Did you know that after just 12 years of universal vaccinations in Western Europe, North America, and Asia, the number of polio cases went from 76,000 to 1,013? That's a reduction of 99 per cent.

A lot of people wonder why it is important to keep their immunizations up-to-date if a disease isn't seen in Canada anymore. The reason is that as long as a disease exists in any other part of the world, people living in Canada are still at risk of getting it. This risk is greater for those who have never been immunized or do not keep their immunizations up-to-date.

Let's talk about whooping cough. You may have heard that over the last three years in Saskatchewan there has been an increase in the number cases of whooping cough. In fact, since 2010, there have been 120 cases, mainly in young children and adolescents. Whooping cough is highly contagious and can be dangerous, particularly for young children, but it can be prevented through immunization.

April 20 to 27 is National Immunization Week. Immunizations or vaccinations are a way of protecting you and your children against diseases that are caused by viruses or bacteria. Vaccinations can help prevent diseases, both individually and among groups of people. The World Health Organization states that "by making sure that you and your family are up-to-date with the vaccines you need, you give yourselves the best chance for a healthy future."

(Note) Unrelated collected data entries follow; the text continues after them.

(** * dvc: command-line surface and [data status] command

    A shallow embedding of [dvc/cli.py] ([parse_args]) and of
    [dvc/commands/data.py] ([CmdDataStatus], [add_parser]), together with
    the part of Python's [argparse] the two files rely on.  The
    components the CLI hands over to (hasher, dependency graph,
    reproduction engine, garbage collector, transfer manager) are not
    among the sources and are not modelled. *)

From Stdlib Require Import ZArith String Ascii List Bool Lia.
From stdpp Require Import base option list gmap strings.
Import ListNotations.
Local Open Scope string_scope.
Local Open Scope list_scope.
Set Warnings "-register-all".

(** ** Python basics shared by the modules below *)

Module Py.

(** A computation that either returns or raises. *)
Inductive Res (E A : Type) : Type :=
| Ok (a : A)
| Raise (e : E).
Arguments Ok {E A} a.
Arguments Raise {E A} e.

Definition bind {E A B} (m : Res E A) (k : A -> Res E B) : Res E B :=
  match m with
  | Ok a => k a
  | Raise e => Raise e
  end.

Definition is_ok {E A} (m : Res E A) : bool :=
  match m with Ok _ => true | Raise _ => false end.

(** [s.startswith(p)] *)
Definition startswith (s p : string) : bool := String.prefix p s.

(** [c in s] for a single character. *)
Fixpoint contains_char (c : ascii) (s : string) : bool :=
  match s with
  | EmptyString => false
  | String d s' => Ascii.eqb c d || contains_char c s'
  end.

(** [s.lstrip(c)] for a single stripped character. *)
Fixpoint lstrip (c : ascii) (s : string) : string :=
  match s with
  | String d s' => if Ascii.eqb c d then lstrip c s' else s
  | EmptyString => EmptyString
  end.

(** [s.replace(a, b)] for single characters. *)
Fixpoint replace_char (a b : ascii) (s : string) : string :=
  match s with
  | EmptyString => EmptyString
  | String d s' =>
      String (if Ascii.eqb a d then b else d) (replace_char a b s')
  end.

Definition is_digit (c : ascii) : bool :=
  let n := nat_of_ascii c in Nat.leb 48 n && Nat.leb n 57.

Fixpoint all_digits (s : string) : bool :=
  match s with
  | EmptyString => true
  | String c s' => is_digit c && all_digits s'
  end.

Fixpoint digits_value (acc : Z) (s : string) : Z :=
  match s with
  | EmptyString => acc
  | String c s' =>
      digits_value (10 * acc + (Z.of_nat (nat_of_ascii c) - 48))%Z s'
  end.

(** A character of a string beyond ASCII: a byte of a UTF-8 sequence. *)
Fixpoint has_non_ascii (s : string) : bool :=
  match s with
  | EmptyString => false
  | String c s' => Nat.ltb 127 (nat_of_ascii c) || has_non_ascii s'
  end.

(** The blanks [int] skips at both ends of an ASCII string: space, tab,
    line feed, vertical tab, form feed and carriage return. *)
Definition is_space (c : ascii) : bool :=
  let n := nat_of_ascii c in
  Nat.eqb n 32 || (Nat.leb 9 n && Nat.leb n 13).

Fixpoint lstrip_space (s : string) : string :=
  match s with
  | String c s' => if is_space c then lstrip_space s' else s
  | EmptyString => EmptyString
  end.

Fixpoint rstrip_space (s : string) : string :=
  match s with
  | EmptyString => EmptyString
  | String c s' =>
      match rstrip_space s' with
      | EmptyString => if is_space c then EmptyString else String c EmptyString
      | r => String c r
      end
  end.

(** The digits of a run of decimal digits in which single underscores
    may stand between two digits; [None] for anything else. *)
Fixpoint digit_groups (after_digit : bool) (s : string) : option string :=
  match s with
  | EmptyString => if after_digit then Some EmptyString else None
  | String c s' =>
      if is_digit c then option_map (String c) (digit_groups true s')
      else if Ascii.eqb c "_" then
        if after_digit then digit_groups false s' else None
      else None
  end.

(** [sys.get_int_max_str_digits()], as CPython sets it by default. *)
Definition int_max_str_digits : nat := 4300.
(** C8, at the failing inputs: a device without input section, and one
    without control block, are swapped by the first batch, and then the
    lookup of their stored sections gives nothing and the call on it
    throws. *)
Theorem replaceIeds_throws_without_sections :
  (completion (replaceIn plantNoInputs) = Threw /\
   length (dispatched (replaceIn plantNoInputs)) = 1) /\
  (completion (replaceIn plantNoGse) = Threw /\
   length (dispatched (replaceIn plantNoGse)) = 1) /\
  completion (replaceIn plant) = Returned.
Proof. repeat split; vm_compute; reflexivity. Qed.

(** The cases of C8 that hold: with nothing selected, no template or an
    empty selection, nothing is dispatched and the call returns. *)
Lemma replaceIeds_nothing_to_do :
  forall identity resolve doc fresh selected selectedIEDs,
    selected = NothingSelected \/ selected = ManySelected [] \/
    selectedIed doc selectedIEDs = None ->
    replaceIeds identity resolve doc fresh selected selectedIEDs =
    mkRun doc fresh [] Returned.
Proof.
  intros identity resolve doc fresh selected selectedIEDs [-> | [-> | H]].
  - reflexivity.
  - unfold replaceIeds. destruct (selectedIed doc selectedIEDs); reflexivity.
  - unfold replaceIeds. rewrite H. destruct selected; reflexivity.
Qed.

(** The cases of C8 that hold: [instantiateSubscriptionSupervision] gives
    the empty batch when an argument is missing, when the supervision is not
    allowed (edition, no logical node of the class, already supervised,
    capacity reached or missing) and when no logical node is available or
    its modification is not allowed. *)
Lemma instantiateSubscriptionSupervision_nothing_to_do :
  forall minInst doc fresh cb ied existing,
    (instantiateSubscriptionSupervision minInst doc fresh None ied existing
     = []) /\
    (instantiateSubscriptionSupervision minInst doc fresh cb None existing
     = []) /\
    (forall c i,
       isSupervisionAllowed doc c i (supervisionTypeOf (tagName c)) = false
       \/ isSupervisionModificationAllowed
            doc i (supervisionTypeOf (tagName c)) = false ->
       instantiateSubscriptionSupervision minInst doc fresh (Some c) (Some i)
                                          existing = []).
Proof.
  intros minInst doc fresh cb ied existing. repeat split.
  - destruct cb; reflexivity.
  - intros c i [H | H]; unfold instantiateSubscriptionSupervision.
    + now rewrite H.
    + destruct (isSupervisionAllowed _ _ _ _); [| reflexivity]. simpl.
      destruct existing as [ln |];
        [| destruct (findOrCreateAvailableLNInst _ _ _ _ _)];
        try reflexivity; now rewrite H.
Qed.
(** The milestones of a run, from any room that has left the waiting
    phase. *)
Lemma run_milestones (trace : list Event) :
  forall r : t,
    BattleState.phase (state r) <> waiting ->
    milestones (effects (run allies r trace))
    = (milestones (effects r)
       ++ expect (countdownInterval r) (BattleState.countdown (state r)) trace)%list.
Proof.
  induction trace as [|e trace IH]; intros r Hw.
  - cbn. now rewrite app_nil_r.
  - unfold run in *. cbn [fold_left].
    destruct (isCountdownTimer e && countdownInterval r)%bool eqn:Efire.
    + apply andb_true_iff in Efire. destruct Efire as [Ht Hi].
      destruct e; try discriminate. cbn [step expect]. rewrite Hi.
      destruct (countdownCallback_fires r now) as (Hc & Hm & Hi' & Hp).
      cbv zeta in Hc, Hm, Hi', Hp.
      rewrite IH.
      * rewrite Hm, Hc, Hi', Hi.
        destruct (BattleState.countdown (state r) - 1 <=? 0)%Z;
          rewrite <- app_assoc; reflexivity.
      * rewrite Hp.
        destruct (BattleState.countdown (state r) - 1 <=? 0)%Z;
          [discriminate | exact Hw].
    + pose proof (quiet_step allies r e Hw Efire) as Hq.
      rewrite (IH _ (quiet_not_waiting _ _ Hq Hw)).
      destruct Hq as (_ & Hc & Hi & Hm & _). rewrite Hc, Hi, Hm.
      f_equal. destruct e; try reflexivity.
      cbn in Efire. cbn [expect]. now rewrite Efire.
Qed.

Lemma expect_idle (c : Z) (trace : list Event) : expect false c trace = [].
Proof.
  induction trace as [|e trace IH]; [reflexivity|].
  destruct e; exact IH.
Qed.

Lemma expect_script (trace : list Event) :
  expect true 3 trace = scriptAfter (timerSlots trace).
Proof.
  assert (H1 : forall tr,
    expect true 1 tr
    = if (timerSlots tr =? 0)%nat then [] else [Counted 0; Playing]).
  { induction tr as [|e tr IH]; [reflexivity|].
    destruct e; try exact IH.
    cbn [expect]. now rewrite expect_idle. }
  assert (H2 : forall tr,
    expect true 2 tr
    = match timerSlots tr with
      | O => []
      | S O => [Counted 1]
      | _ => [Counted 1; Counted 0; Playing]
      end).
  { induction tr as [|e tr IH]; [reflexivity|].
    destruct e; try exact IH.
    cbn [expect]. change (2 - 1)%Z with 1%Z. cbn [Z.leb Z.compare].
    rewrite H1. unfold timerSlots. cbn [filter isCountdownTimer List.length].
    now destruct (List.length (filter isCountdownTimer tr)). }
  induction trace as [|e trace IH]; [reflexivity|].
  destruct e; try exact IH.
  cbn [expect]. change (3 - 1)%Z with 2%Z. cbn [Z.leb Z.compare].
  rewrite H2. unfold scriptAfter, timerSlots.
  cbn [filter isCountdownTimer List.length].
  destruct (List.length (filter isCountdownTimer trace)) as [|[|[|n]]];
    reflexivity.
Qed.

(** The [ready] message that completes the pair starts the countdown. *)
Lemma handleReady_starts (r : t) (client : string) (player : PlayerSchema.t) :
  BattleState.phase (state r) = waiting ->
  Js.size (BattleState.players (state r)) = 2%Z ->
  Js.get client (BattleState.players (state r)) = Some player ->
  forallb (fun kv => PlayerSchema.ready (snd kv))
          (Js.set client (PlayerSchema.set_ready true player)
                  (BattleState.players (state r))) = true ->
  let r' := handleReady r client in
  BattleState.phase (state r') = countdown_phase /\
  BattleState.countdown (state r') = 3%Z /\
  countdownInterval r' = true /\
  effects r'
  = (effects r
     ++ [Broadcast (phase_change countdown_phase (Some 3%Z) None
                      (BattleState.gameSpeed (state r))
                      (getSpeedVotesObject r))])%list.
Proof.
  intros Hp Hsize Hget Hall r'. subst r'. unfold handleReady.
  rewrite Hget. cbv zeta.
  assert (Hs : Js.size (Js.set client (PlayerSchema.set_ready true player)
                          (BattleState.players (state r))) = 2%Z).
  { unfold Js.size in *. rewrite <- Hsize. f_equal.
    assert (Hk := keys_set_present client (PlayerSchema.set_ready true player) player _ Hget).
    unfold Js.keys in Hk. apply (f_equal (@List.length string)) in Hk.
    now rewrite !length_map in Hk. }
  assert (Hw : Phase_eqb (BattleState.phase (state r)) waiting = true)
    by now rewrite Hp.
  match goal with
  | |- context [if (?a && ?b && ?c)%bool then _ else _] =>
      replace a with true by (symmetry; exact Hall);
      replace b with true by (symmetry; apply Z.eqb_eq; exact Hs);
      replace c with true by (symmetry; exact Hw)
  end.
  cbn [andb]. unfold startCountdown. cbv zeta. repeat split.
Qed.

Why do immunizations work? Vaccines contain weak or dead forms of bacteria or molecules that cause a certain disease. Although these can have side effects for some, for the majority they are harmless and will not cause illness. When a vaccine is injected into the body, it produces antibodies to fight the vaccine. The antibodies help your immune system to fight diseases if you are exposed to them in the future. Sometimes you have to get more than one dose of a vaccine to make sure that the antibodies are made.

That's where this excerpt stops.